- **Work instructions**
A line containing "forall i c, cells" appears in the material below. Return exactly every line from the first through that one, and only those.

BEGIN Records supplied

(** C16: However the driver's calls - the one that frees a QH included -, the timers and
    their callbacks interleave, the bus time claimed is that of the QHs that hold a
    reservation - in a schedule, or waiting for their release - each counted once, less
    the time that freeing has released twice: that of the QHs freed with their timer
    armed although nothing waited for release, which the code does not look at.  So the
    time claimed is exact as long as no QH is freed in that state.  The QH count is the
    number of periodic QHs in a schedule, and a QH that waits for its release is in no
    schedule and has its timer armed or its callback on the way. *)
Theorem qh_protocol_accounting h es s :
  qh_run (sys_init h) es = Some s ->
  periodic_usecs (core s) = u16 (total held_usecs (cells s) - over_released (sys_init h) es)
  /\ periodic_qh_count (core s) = u16 (total linked (cells s))
  /\ forall i c, cells s !! i = Some c -> unreserve_pending (qh c) = true ->
       qh_list_entry c = None /\ (timer_pending c = true \/ timer_running c = true).
Proof.
  intros E. destruct (qh_run_ok _ _ _ _ E (sys_init_ok h)) as [(H1 & H2 & H3) _].
  split; [done|]. split; [done|]. intros i c Hi Hp. destruct (H3 i c Hi Hp) as (_ & H4 & H5). done.
Qed.

(** No reservation is kept for ever: in every reachable state, a reservation
    that waits for its release is released, and its bus time with it, by the
    callback if that has started, and otherwise by the timer firing and its
    callback. *)
Theorem qh_release_enabled h es s i c :
  qh_run (sys_init h) es = Some s -> cells s !! i = Some c -> unreserve_pending (qh c) = true ->
  exists s' c', qh_run s (if timer_running c then [EvRun i] else [EvFire i; EvRun i]) = Some s'
  /\ cells s' !! i = Some c' /\ qh_holds c' = false
  /\ periodic_usecs (core s') = u16 (periodic_usecs (core s) - host_us (qh c)).
Proof.
  intros E Hi Hp. destruct (qh_run_ok _ _ _ _ E (sys_init_ok h)) as [(_ & _ & H3) _].
  destruct (H3 i c Hi Hp) as (Hnp & Hl & Ht).
  assert (Hrun : forall s1 c1, cells s1 !! i = Some c1 -> timer_running c1 = true -> qh c1 = qh c ->
    core s1 = core s ->
    exists s' c', qh_run s1 [EvRun i] = Some s' /\ cells s' !! i = Some c' /\ qh_holds c' = false
      /\ periodic_usecs (core s') = u16 (periodic_usecs (core s) - host_us (qh c))).
  { intros s1 c1 Hi1 Hr1 Hq1 Hc1. cbn [qh_run qh_exec]. rewrite Hi1. cbn. rewrite Hr1.
    unfold dwc2_unreserve_timer_fn. cbn [qh]. rewrite Hq1, Hp, Hc1.
    unfold dwc2_do_unreserve. case_if; (do 2 eexists; split; [done|]; cbn [put core cells fst snd];
      split; [apply lookup_insert_eq|]; split; [|done]; unfold qh_holds; cbn;
      by rewrite andb_false_r). }
  destruct (timer_running c) eqn:Er.
  - by apply (Hrun s c).
  - destruct Ht as [Ht|]; [|done].
    set (c1 := {| c with timer_pending := false; timer_running := true |}).
    assert (E1 : qh_exec s (EvFire i) = Some (put i (core s, c1) s)).
    { cbn [qh_exec]. rewrite Hi. cbn. by rewrite Ht, Er. }
    assert (E2 : qh_run s [EvFire i; EvRun i] = qh_run (put i (core s, c1) s) [EvRun i])
      by (cbn [qh_run]; by rewrite E1).
    destruct (Hrun (put i (core s, c1) s) c1) as (s' & c' & Hx & Hrest);
      [apply lookup_insert_eq|done..|].
    exists s', c'. by rewrite E2.
Qed.

End Protocol.

(** ** A high-speed QH runs in the time reserved for it *)

Section InReservedTime.
Context {M : Type} `{Ho : !BitmapOps M} `{Hl : !BitmapLaws M}.
Variable HS_USECS_ISO : Z -> Z.

Lemma uframe_hs_speed (m : dwc2_maps M) q ret m' q' :
  dwc2_uframe_schedule_hs m q = Some (ret, m', q') -> dev_speed q' = dev_speed q.
Proof.
  unfold dwc2_uframe_schedule_hs, dwc2_hs_pmap_schedule. cbv zeta. intros E.
  repeat match type of E with context [match ?x with _ => _ end] => destruct x eqn:? end;
  by simplify_eq.
Qed.

(** The bits of a reservation in a microframe that it repeats in. *)
Lemma resv_covers num interval s u b :
  0 <= interval -> 0 <= s -> 0 <= u < 8 ->
  u mod Z.gcd interval 8 = s / 100 -> s / 100 < Z.gcd interval 8 ->
  s mod 100 <= b < s mod 100 + num ->
  resv_bits 100 8 (u * 100 + b) (mkresv num interval s) = true.
Proof.
  intros Hi Hs Hu Hm Hlt Hb. unfold resv_bits, pmap_bits. cbn [r_num r_interval r_start].
  destruct (gcd_periods interval 8 Hi ltac:(lia)) as (Hg & Hr & Hgr).
  set (g := Z.gcd interval 8) in *. apply slot_bits_true. exists (u / g).
  pose proof (Z.div_mod u g ltac:(lia)). pose proof (Z.div_mod s 100 ltac:(lia)).
  assert (0 <= u / g) by (apply Z.div_pos; lia).
  assert (u / g < 8 / g) by (apply Z.div_lt_upper_bound; nia).
  split; [lia|]. nia.
Qed.

(** The place of a high-speed QH in its interval, and the microframes it runs in. *)
Lemma hs_scheduled_frame q :
  dev_speed q = USB_SPEED_HIGH -> 0 <= host_interval q -> 0 <= start_schedule_us (transfer q 0) ->
  is_u16 (start_schedule_us (transfer q 0)) ->
  scheduled_frame q = (start_schedule_us (transfer q 0) / 100, Z.gcd (host_interval q) 8).
Proof.
  intros Hsp Hh Hs Hu. unfold scheduled_frame, is_u16 in *. rewrite Hsp. cbn [orb].
  rewrite bool_decide_eq_true_2 by done. cbn [orb]. change DWC2_HS_SCHEDULE_UFRAMES with 8.
  rewrite gcd_spec by lia. unfold DWC2_HS_PERIODIC_US_PER_UFRAME.
  assert (0 <= Z.gcd (host_interval q) 8 <= 8)
    by (split; [apply Z.gcd_nonneg|apply Z.divide_pos_le; [lia|apply Z.gcd_divide_r]]).
  rewrite !u16_id; [done|unfold is_u16; lia|]. unfold is_u16. Z.to_euclidean_division_equations; lia.
Qed.

Lemma run_uframe n interval t :
  ((n + 1 + t * interval) mod 2 ^ 14) mod 8 mod Z.gcd interval 8 = (n + 1) mod Z.gcd interval 8.
Proof.
  pose proof (Z.gcd_divide_r interval 8) as Hd8. destruct (Z.gcd_divide_l interval 8) as [k Hk].
  set (g := Z.gcd interval 8) in *. rewrite Z.mod_mod_divide by done.
  rewrite Z.mod_mod_divide by (apply (Z.divide_trans _ 8); [done|by exists 2048]).
  rewrite Hk. replace (t * (k * g)) with (t * k * g) by lia. apply Z_mod_plus_full.
Qed.

(** C38: With the microframe scheduler, a high-speed QH that gets a reservation
    runs in it: in whichever microframe it is on the bus - the first one after
    its first active frame, and then every [host_interval] - its bus time lies in
    the time reserved for it in that microframe, inside the 100 us used for
    periodic transfers. *)
Theorem hs_runs_in_reserved_time h q hfnum h' q' t :
  direct_qh q -> dev_speed q = USB_SPEED_HIGH -> uframe_sched (params h) = true ->
  0 <= hfnum < 2 ^ 14 -> 0 <= t ->
  dwc2_do_reserve HS_USECS_ISO (M := M) h q hfnum = Some (0, h', q') ->
  let u := ((next_active_frame q' + 1 + t * host_interval q) mod 2 ^ 14) mod 8 in
  exists off, 0 <= off /\ off + host_us q <= 100
  /\ forall b, off <= b < off + host_us q ->
       resv_bits 100 8 (u * 100 + b) (transfer_resv q' 0) = true
       /\ test_bit (hs_periodic_bitmap (maps h')) (u * 100 + b) = true.
Proof.
  intros Hq Hsp Hsched Hf Ht E u. pose proof Hq as [Hhost _ _ Hhus _ _ _].
  unfold dwc2_do_reserve, dwc2_uframe_schedule in E. rewrite Hsched, Hsp in E. cbv zeta in E.
  rewrite decide_True in E by done.
  destruct (hs_schedule_direct (maps h) q Hq) as (ret & m1 & q1 & E1 & Hh & _ & _ & Htok & _ & Hc).
  rewrite E1 in E. destruct Hc as [(-> & Hd & Hs0 & Hs & Hpe & Ha)|(-> & _)]; [|discriminate E].
  change (truthy 0) with false in E. cbv iota in E. cbn [params] in E. rewrite Hsched in E.
  cbv iota in E. cbn [params] in E. rewrite Hsched in E.
  set (s := start_schedule_us (transfer q1 0)) in *.
  assert (Hsp1 : dev_speed q1 = USB_SPEED_HIGH) by (rewrite <- Hsp; by apply uframe_hs_speed in E1).
  assert (Hdiv : 100 * (s / 100) <= s < 100 * (s / 100) + 100)
    by (Z.to_euclidean_division_equations; lia).
  destruct (gcd_periods (host_interval q) 8 Hhost ltac:(lia)) as (Hg1 & _ & Hg8).
  set (g := Z.gcd (host_interval q) 8) in *.
  assert (Hg : g <= 8) by (apply Z.divide_pos_le; [lia|apply Z.gcd_divide_r]).
  assert (Hlt : s / 100 < g) by (apply Z.div_lt_upper_bound; lia).
  assert (Hsf : scheduled_frame q1 = (s / 100, g))
    by (unfold g; rewrite <- Hh in *; apply hs_scheduled_frame; [done|lia|lia|unfold is_u16; lia]).
  destruct (pick_first_frame_lands q1 hfnum Hf ltac:(lia)) as (n & Ep & Hn & _ & Hnr).
  { rewrite Hsf. cbn [fst snd]. split; [|done]. apply Z.div_pos; lia. }
  rewrite Ep in E. injection E as <- <-. rewrite Hsf in Hnr. cbn [fst snd] in Hnr.
  cbn [next_active_frame] in u.
  assert (Hu : 0 <= u < 8) by (apply Z.mod_pos_bound; lia).
  assert (Hug : u mod g = s / 100) by (rewrite <- Hnr; by apply run_uframe).
  exists (s mod 100). split; [apply Z.mod_pos_bound; lia|].
  split.
  { unfold period_end in Hpe. Z.to_euclidean_division_equations. lia. }
  intros b Hb.
  assert (Hbit : resv_bits 100 8 (u * 100 + b) (transfer_resv q1 0) = true).
  { unfold transfer_resv. rewrite Hd, Hh. fold s. by apply resv_covers. }
  split; [exact Hbit|].
  cbn [maps]. specialize (Ha (u * 100 + b)). change (hs_resvs q1 1) with [transfer_resv q1 0] in Ha.
  rewrite holders_single, Hbit in Ha.
  destruct (test_bit (hs_periodic_bitmap m1) (u * 100 + b)); [done|].
  destruct (test_bit (hs_periodic_bitmap (maps h)) _); cbn in Ha; lia.
Qed.
End InReservedTime.

(** ** Concrete runs *)

Definition demo_core : dwc2_hsotg Z :=
  mkhsotg (mkparams true 8 65535 false) busy_maps 0 0 0 0 0 0.

(** A high-speed QH scheduled at microframe 2 with interval 4, in frame 16381. *)
Definition demo_slot_qh : dwc2_qh :=
  {| demo_hs_qh with hs_transfers := <[0%nat := mktime 200 30]> (hs_transfers demo_hs_qh) |}.

Lemma pick_first_frame_exact_witness :
  0 <= 16381 < 2 ^ 14 /\ 0 <= host_interval demo_slot_qh
  /\ 0 <= fst (scheduled_frame (M := Z) demo_slot_qh) < snd (scheduled_frame (M := Z) demo_slot_qh)
  /\ exists n, dwc2_pick_first_frame (M := Z) true demo_slot_qh 16381
               = Some {| demo_slot_qh with next_active_frame := n; start_active_frame := n |}
     /\ (n + 1) mod 4 = 2.
Proof.
  assert (H1 : 0 <= 16381 < 2 ^ 14) by lia.
  assert (H2 : 0 <= host_interval demo_slot_qh) by (cbn; lia).
  assert (H3 : 0 <= fst (scheduled_frame (M := Z) demo_slot_qh)
               < snd (scheduled_frame (M := Z) demo_slot_qh)) by (vm_compute; split; congruence).
  destruct (pick_first_frame_exact demo_slot_qh 16381 H1 H2 H3) as (n & E & _ & _ & Hn & _).
  split; [exact H1|]. split; [exact H2|]. split; [exact H3|].
  exists n. split; [exact E|]. exact Hn.
Defined.

(** The last start was frame 16380 and it is frame 16: four transfers, at 0, 4, 8
    and 12, were missed. *)
Definition demo_late_qh : dwc2_qh :=
  {| demo_slot_qh with start_active_frame := 16380; next_active_frame := 16380 |}.

Lemma next_periodic_start_exact_witness :
  0 <= 16 < 2 ^ 14 /\ 0 <= host_interval demo_late_qh
  /\ exists q, dwc2_next_periodic_start (M := Z) demo_late_qh 16 = Some (16, q)
     /\ next_active_frame q = 16.
Proof.
  assert (H1 : 0 <= 16 < 2 ^ 14) by lia.
  assert (H2 : 0 <= host_interval demo_late_qh) by (cbn; lia).
  split; [exact H1|]. split; [exact H2|].
  destruct (next_periodic_start_exact (M := Z) demo_late_qh 16 H1 H2) as (missed & n & E & _).
  assert (E1 : (fun x => (fst x, next_active_frame (snd x)))
                 <$> dwc2_next_periodic_start (M := Z) demo_late_qh 16 = Some (16, 16))
    by (vm_compute; reflexivity).
  rewrite E in E1. injection E1 as -> E1. eexists. split; [exact E|]. exact E1.
Defined.

(** A QH is created, added, and removed; before its timer's callback has the lock it
    is added and removed again. *)
Definition demo_race : list qh_event :=
  [EvNew 1 demo_hs_qh; EvAdd 1 100; EvUnlink 1; EvFire 1; EvAdd 1 140; EvUnlink 1].

(** In the first run the QH waits for its release; in the second the callback has
    released it, but its timer is armed again, and freeing it releases it a second
    time: the time claimed wraps around. *)
Definition isSome {A} (o : option A) : bool := match o with Some _ => true | None => false end.
Definition demo_race_freed : list qh_event := demo_race ++ [EvRun 1; EvFree 1].

Lemma qh_protocol_accounting_witness :
  exists s s', qh_run demo_usecs (sys_init demo_core) demo_race = Some s
  /\ periodic_usecs (core s) = 30
  /\ qh_run demo_usecs (sys_init demo_core) demo_race_freed = Some s'
  /\ cells s' !! 1 = None /\ over_released demo_usecs (sys_init demo_core) demo_race_freed = 30
  /\ periodic_usecs (core s') = 65506.
Proof.
  destruct (qh_run demo_usecs (sys_init demo_core) demo_race) as [s|] eqn:E.
  2: { assert (H : isSome (qh_run demo_usecs (sys_init demo_core) demo_race) = true) by (vm_compute; reflexivity).
       rewrite E in H. discriminate H. }
  destruct (qh_run demo_usecs (sys_init demo_core) demo_race_freed) as [s'|] eqn:E'.
  2: { assert (H : isSome (qh_run demo_usecs (sys_init demo_core) demo_race_freed) = true) by (vm_compute; reflexivity).
       rewrite E' in H. discriminate H. }
  exists s, s'. split; [reflexivity|].
  assert (Ex : over_released demo_usecs (sys_init demo_core) demo_race = 0) by (vm_compute; reflexivity).
  assert (Ex' : over_released demo_usecs (sys_init demo_core) demo_race_freed = 30) by (vm_compute; reflexivity).
  assert (Et : (fun s => total held_usecs (cells s)) <$> qh_run demo_usecs (sys_init demo_core) demo_race = Some 30)
    by (vm_compute; reflexivity).
  assert (Et' : (fun s => (total held_usecs (cells s), cells s !! 1))
                  <$> qh_run demo_usecs (sys_init demo_core) demo_race_freed = Some (0, None))
    by (vm_compute; reflexivity).
  rewrite E in Et. rewrite E' in Et'. injection Et as Et. injection Et' as Et' Hc.
  split; [|split; [reflexivity|split; [exact Hc|split; [exact Ex'|]]]].
  - rewrite (proj1 (qh_protocol_accounting demo_usecs demo_core demo_race s E)), Et, Ex. reflexivity.
  - rewrite (proj1 (qh_protocol_accounting demo_usecs demo_core demo_race_freed s' E')), Et', Ex'. reflexivity.
Defined.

END Records supplied

- **Answer to this task**
(** C16: However the driver's calls - the one that frees a QH included -, the timers and
    their callbacks interleave, the bus time claimed is that of the QHs that hold a
    reservation - in a schedule, or waiting for their release - each counted once, less
    the time that freeing has released twice: that of the QHs freed with their timer
    armed although nothing waited for release, which the code does not look at.  So the
    time claimed is exact as long as no QH is freed in that state.  The QH count is the
    number of periodic QHs in a schedule, and a QH that waits for its release is in no
    schedule and has its timer armed or its callback on the way. *)
Theorem qh_protocol_accounting h es s :
  qh_run (sys_init h) es = Some s ->
  periodic_usecs (core s) = u16 (total held_usecs (cells s) - over_released (sys_init h) es)
  /\ periodic_qh_count (core s) = u16 (total linked (cells s))
  /\ forall i c, cells s !! i = Some c -> unreserve_pending (qh c) = true ->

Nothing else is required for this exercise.